Fear of stalemate: Markets setting up for Wednesday volatility, no matter who wins.
Weekly S&P 500 options, which expire this Friday, are pricing in a 1.4 percent move each day until they expire, which implies a roughly 20 point move in the S&P 500 index. Every day for the rest of the week.
Why? The consensus theory is that President Barack Obama is bad for stocks, at least short-term, and Republican presidential candidate Mitt Romney is good. With the S&P 500 at 1,417, there are some buying puts in the 1,350 to 1,400 range (bearish), which seems to be a bet that Obama wins. Some are buying 1,450 to 1,475 calls (bullish), which seem to be a bet that Romney would win.
That, at least, is the interpretation. But it's not clear this is projecting any winner or loser. My bet is that what is really motivating this is the concern that the election may be a stalemate, and that a clear winner will not be declared for weeks. That scenario caused the markets to drop nearly 10 percent in the 2000 presidential race before a victor was declared in mid-December.
Yesterday, the stock market was not projecting any clear winner. Arguments that recent weakness in banks and dividend payers (utilities, telecom, real estate investment trusts) project a win for Obama are easily offset by strength in the dollar and the stock market up slightly in the past two weeks — both of which argue for a Romney win.
Regardless: The end of the election and a quick move to address the "fiscal cliff" could be a positive catalyst for stocks, no matter who wins.
1) No bottom in Europe, yet. Purchasing manager indexes (PMIs) for October showed European economies continue to shrink. (Read More: EU Sets Dire Spanish Growth Forecasts: Report)
2) Greece back in the spotlight. Not a focus here, but it is in Europe. The Greeks are voting on a privatization law that is part of the economic reforms the so-called troika (European Union/International Monetary Fund/European Central Bank) is requiring. The troika will issue a report shortly, and the euro-area finance ministers should vote on disbursing the next tranche of aid (roughly 31 billion euros, or about $40 billion) soon, perhaps on Nov. 12, when the next meeting of finance ministers is scheduled.

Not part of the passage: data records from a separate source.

(* ===== verification/StatusText.v ===== *)
(** * The status as text

    Models the formatting functions of [crates/tollgate-net/src/status.rs] and the
    parts of [bin/tolltop.rs] that decide what is shown: numbers, units and drift as
    text, the tables of peers and prices, the rows and keys of the live view. A slice
    off a character boundary panics: such text is [None]. Drawing is [ratatui]'s. *)

From Stdlib Require Import Floats.SpecFloat.
From S2P Require Import Prelude Decimal F64 F64Exact Status Json Shell Text.

(** ** Rust's formatting *)

(** The number of characters of a UTF-8 text: of the bytes that begin one. *)
Definition begins_char (c : Ascii.ascii) : bool :=
  let n := Ascii.N_of_ascii c in (n <? 128)%N || (192 <=? n)%N.
Definition char_count (s : string) : nat := length (filter (fun c => begins_char c = true) (chars s)).

Definition spaces (n : nat) : string := of_chars (replicate n (Ascii.ascii_of_N 32)).
(** [{:<w}] and [{:>w}]. *)
Definition left_in (w : nat) (s : string) : string := s +:+ spaces (w - char_count s).
Definition right_in (w : nat) (s : string) : string := spaces (w - char_count s) +:+ s.

(** [{:+}] of an integer. *)
Definition signed_text (z : Z) : string := if 0 <=? z then "+" +:+ to_string z else to_string z.

(** [n / d] to the nearest integer, ties to even. *)
Definition round_div (n d : Z) : Z :=
  let q := n / d in
  let r := n mod d in
  if (2 * r <? d) || ((2 * r =? d) && Z.even q) then q else q + 1.

(** [{:.k}] of a double: the exact value rounded to [k] decimals. *)
Definition fixed (k : nat) (x : f64) : string :=
  let scale := 10 ^ Z.of_nat k in
  let unsigned n := to_string (n / scale) +:+ "." +:+ pad k (n mod scale) in
  let sign s := if s : bool then "-"%string else EmptyString in
  match x with
  | S754_nan => "NaN"
  | S754_infinity s => sign s +:+ "inf"
  | S754_zero s => sign s +:+ unsigned 0
  | S754_finite s m e =>
      sign s +:+ unsigned (if 0 <=? e then Z.pos m * 2 ^ e * scale else round_div (Z.pos m * scale) (2 ^ (- e)))
  end.

(** ** [status.rs] *)

(** Division of an [i64] truncates. *)
Definition fmt_net (net_scaled : Z) : string := signed_text (Z.quot net_scaled 1000).
Definition fmt_held (scaled : Z) : string :=
  if scaled =? 0 then "-" else to_string (Z.quot scaled 1000).
Definition fmt_drift (drift : option f64) : string :=
  match drift with
  | Some d => fixed 1 (f64_mul d (f64_of_Z 100)) +:+ "%"
  | None => "-"
  end.

Definition SUFFIXES : list string := ["B"; "KB"; "MB"; "GB"; "TB"; "PB"]%string.
(** The loop of divisions; [n] counts the suffixes that are left. *)
Fixpoint scale_down (n : nat) (value : f64) (i : nat) : f64 * nat :=
  match n with
  | O => (value, i)
  | S n =>
      if f64_ge value (f64_of_Z 1024) then scale_down n (f64_div value (f64_of_Z 1024)) (S i)
      else (value, i)
  end.
Definition fmt_units (n : Z) (unit : string) : string :=
  if negb (bool_decide (unit = "bytes"%string)) then to_string n
  else
    let '(value, i) := scale_down (length SUFFIXES - 1) (f64_of_Z n) 0 in
    if (i =? 0)%nat then to_string n +:+ " B"
    else fixed 2 value +:+ " " +:+ unwrap_or (SUFFIXES !! i) EmptyString.

(** [&s[..n]] and [&s[n..]]: both ends on character boundaries. *)
Definition boundary (l : list Ascii.ascii) (n : nat) : bool :=
  match drop n l with [] => (n <=? length l)%nat | c :: _ => begins_char c end.
Definition short (hex : string) : option string :=
  let l := chars hex in
  if (12 <? length l)%nat then
    if boundary l 6 && boundary l (length l - 4)
    then Some (of_chars (take 6 l) +:+ "…" +:+ of_chars (drop (length l - 4) l)) else None
  else Some hex.

Definition TABLE_HEAD : string :=
  left_in 13 "PEER" +:+ " " +:+ left_in 19 "IP" +:+ " " +:+ left_in 10 "STATE" +:+ " " +:+
  right_in 11 "DELIVERED" +:+ " " +:+ right_in 11 "RECEIVED" +:+ " " +:+ right_in 8 "WE_HOLD" +:+ " " +:+
  right_in 9 "THEY_HOLD" +:+ " " +:+ right_in 6 "NET" +:+ " " +:+ right_in 6 "DRIFT" +:+ " " +:+
  right_in 7 "METERED".

Definition table_row (unit : string) (p : PeerStatus.t) : option string :=
  peer ← short (PeerStatus.pubkey p);
  Some (left_in 13 peer +:+ " " +:+ left_in 19 (unwrap_or (PeerStatus.ip p) "-") +:+ " " +:+
    left_in 10 (PeerStatus.state p) +:+ " " +:+
    right_in 11 (fmt_units (PeerStatus.delivered p) unit) +:+ " " +:+
    right_in 11 (fmt_units (PeerStatus.received p) unit) +:+ " " +:+
    right_in 8 (fmt_held (PeerStatus.their_balance p)) +:+ " " +:+
    right_in 9 (fmt_held (PeerStatus.our_balance p)) +:+ " " +:+
    right_in 6 (fmt_net (PeerStatus.net_balance p)) +:+ " " +:+
    right_in 6 (fmt_drift (PeerStatus.drift p)) +:+ " " +:+
    right_in 5 (to_string (PeerStatus.metered_secs p)) +:+ "s").

Definition count_text (n : nat) : string := to_string (Z.of_nat n).

Definition table_foot (s : NodeStatus.t) : string :=
  let '(active, suspended, other) := NodeStatus.state_counts s in
  count_text (length (NodeStatus.peers s)) +:+ " peers (" +:+ to_string active +:+ " active, " +:+
    to_string suspended +:+ " suspended, " +:+ to_string other +:+ " other)".

(** The lines written with [writeln!], and the last, with [write!]. *)
Definition written_lines (ls : list string) (last : string) : string :=
  foldr (fun l rest => l +:+ newline_string +:+ rest) last ls.

Definition render_table (s : NodeStatus.t) : option string :=
  node ← short (NodeStatus.pubkey s);
  rows ← mapM (table_row (NodeStatus.unit s)) (NodeStatus.peers s);
  Some (written_lines (("node " +:+ node +:+ "  unit=" +:+ NodeStatus.unit s) :: TABLE_HEAD :: rows)
    (table_foot s)).

Definition PRICING_HEAD : string :=
  left_in 13 "PRODUCT" +:+ " " +:+ left_in 26 "MINT" +:+ " " +:+ left_in 5 "CCY" +:+ " " +:+
  right_in 8 "PER_SEC" +:+ " " +:+ right_in 9 "PER_UNIT".

Definition mint_row (product : string) (m : MintStatus.t) : string :=
  left_in 13 product +:+ " " +:+ left_in 26 (MintStatus.mint_url m) +:+ " " +:+
  left_in 5 (MintStatus.mint_unit m) +:+ " " +:+ right_in 8 (to_string (MintStatus.price_per_second m)) +:+ " " +:+
  right_in 9 (to_string (MintStatus.price_per_unit m)).

Definition product_rows (p : ProductStatus.t) : option (list string) :=
  match ProductStatus.mints p with
  | [] => id ← short (ProductStatus.product_id p); Some [left_in 13 id +:+ " (no mints)"]
  | mints => id ← short (ProductStatus.product_id p); Some (mint_row id <$> mints)
  end.

Definition render_pricing (s : NodeStatus.t) : option string :=
  let p := NodeStatus.pricing s in
  let title := "pricing — selling " +:+ NodeStatus.unit s +:+ "  ·  " +:+
    count_text (length (PricingStatus.products p)) +:+ " product(s), interval " +:+
    to_string (PricingStatus.min_interval_ms p) +:+ "–" +:+ to_string (PricingStatus.max_interval_ms p) +:+
    " ms" in
  match PricingStatus.products p with
  | [] => Some (written_lines [title] "(no products — this node sells nothing)")
  | products =>
      rows ← mapM product_rows products;
      let total := sum_list_with (fun pr => length (ProductStatus.mints pr)) products in
      Some (written_lines (title :: PRICING_HEAD :: mjoin rows) (count_text total +:+ " mint option(s)"))
  end.

(** ** [bin/tolltop.rs]: the rows *)

Module Tolltop.

(** What one frame shows: the header, the selected tab, and a table, a line in a
    box, or an error. *)
Inductive body : Set :=
| Table (title : string) (head : list string) (rows : list (list string))
| Paragraph (title text : string)
| Unreachable (text : string).
Record frame : Set := mk_frame { header : string; selected : nat; content : body }.

Definition TABS : list string := ["Peers"; "Pricing"]%string.
Definition PEER_HEAD : list string :=
  ["PEER"; "IP"; "STATE"; "DELIVERED"; "RECEIVED"; "WE_HOLD"; "THEY_HOLD"; "NET"; "DRIFT"; "METERED"]%string.
Definition PRICE_HEAD : list string := ["PRODUCT"; "MINT"; "CCY"; "PER_SEC"; "PER_UNIT"]%string.

Definition peer_cells (unit : string) (p : PeerStatus.t) : option (list string) :=
  peer ← short (PeerStatus.pubkey p);
  Some [peer; unwrap_or (PeerStatus.ip p) "-"; PeerStatus.state p;
    fmt_units (PeerStatus.delivered p) unit; fmt_units (PeerStatus.received p) unit;
    fmt_held (PeerStatus.their_balance p); fmt_held (PeerStatus.our_balance p);
    fmt_net (PeerStatus.net_balance p); fmt_drift (PeerStatus.drift p);
    to_string (PeerStatus.metered_secs p) +:+ "s"].

Definition render_peers (s : NodeStatus.t) : option body :=
  let '(active, suspended, other) := NodeStatus.state_counts s in
  let title := "peers: " +:+ count_text (length (NodeStatus.peers s)) +:+ " (" +:+ to_string active +:+ "A " +:+
    to_string suspended +:+ "S " +:+ to_string other +:+ "O)" in
  rows ← mapM (peer_cells (NodeStatus.unit s)) (NodeStatus.peers s);
  Some (Table title PEER_HEAD rows).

But the odds are still that a deal will fall apart long-term. The Greeks want two more years to hit the austerity targets that were agreed upon; many euro-area countries don't want to give it to them, even if they approve the austerity plan. They want to essentially create an EU commissioner that will oversee the Greek budget process.
Under this scenario, the Greek government will essentially take orders from Brussels. This is unlikely to fly on the streets in Greece. (Read More: Greeks Strike Over Spending Cuts Before Crucial Vote)
Euro zone officials are convinced the Greeks can't keep a deal, and that they will need a third bailout. We are finally reaching the pushback stage, the point where even kick the can — an effective strategy until now — is reaching its limits. The Greek debt is not sustainable.
3) NYSE Euronext earnings ... beat on bottom line, light on top line. Cash trading and listing net revenue was down 20 percent year-over-year. The only reason it wasn't down more was that listing revenue was stable. U.S. cash trading was down 38 percent. The NYSE continues to invest in clearing, and in Corpedia, which delivers services to corporate management.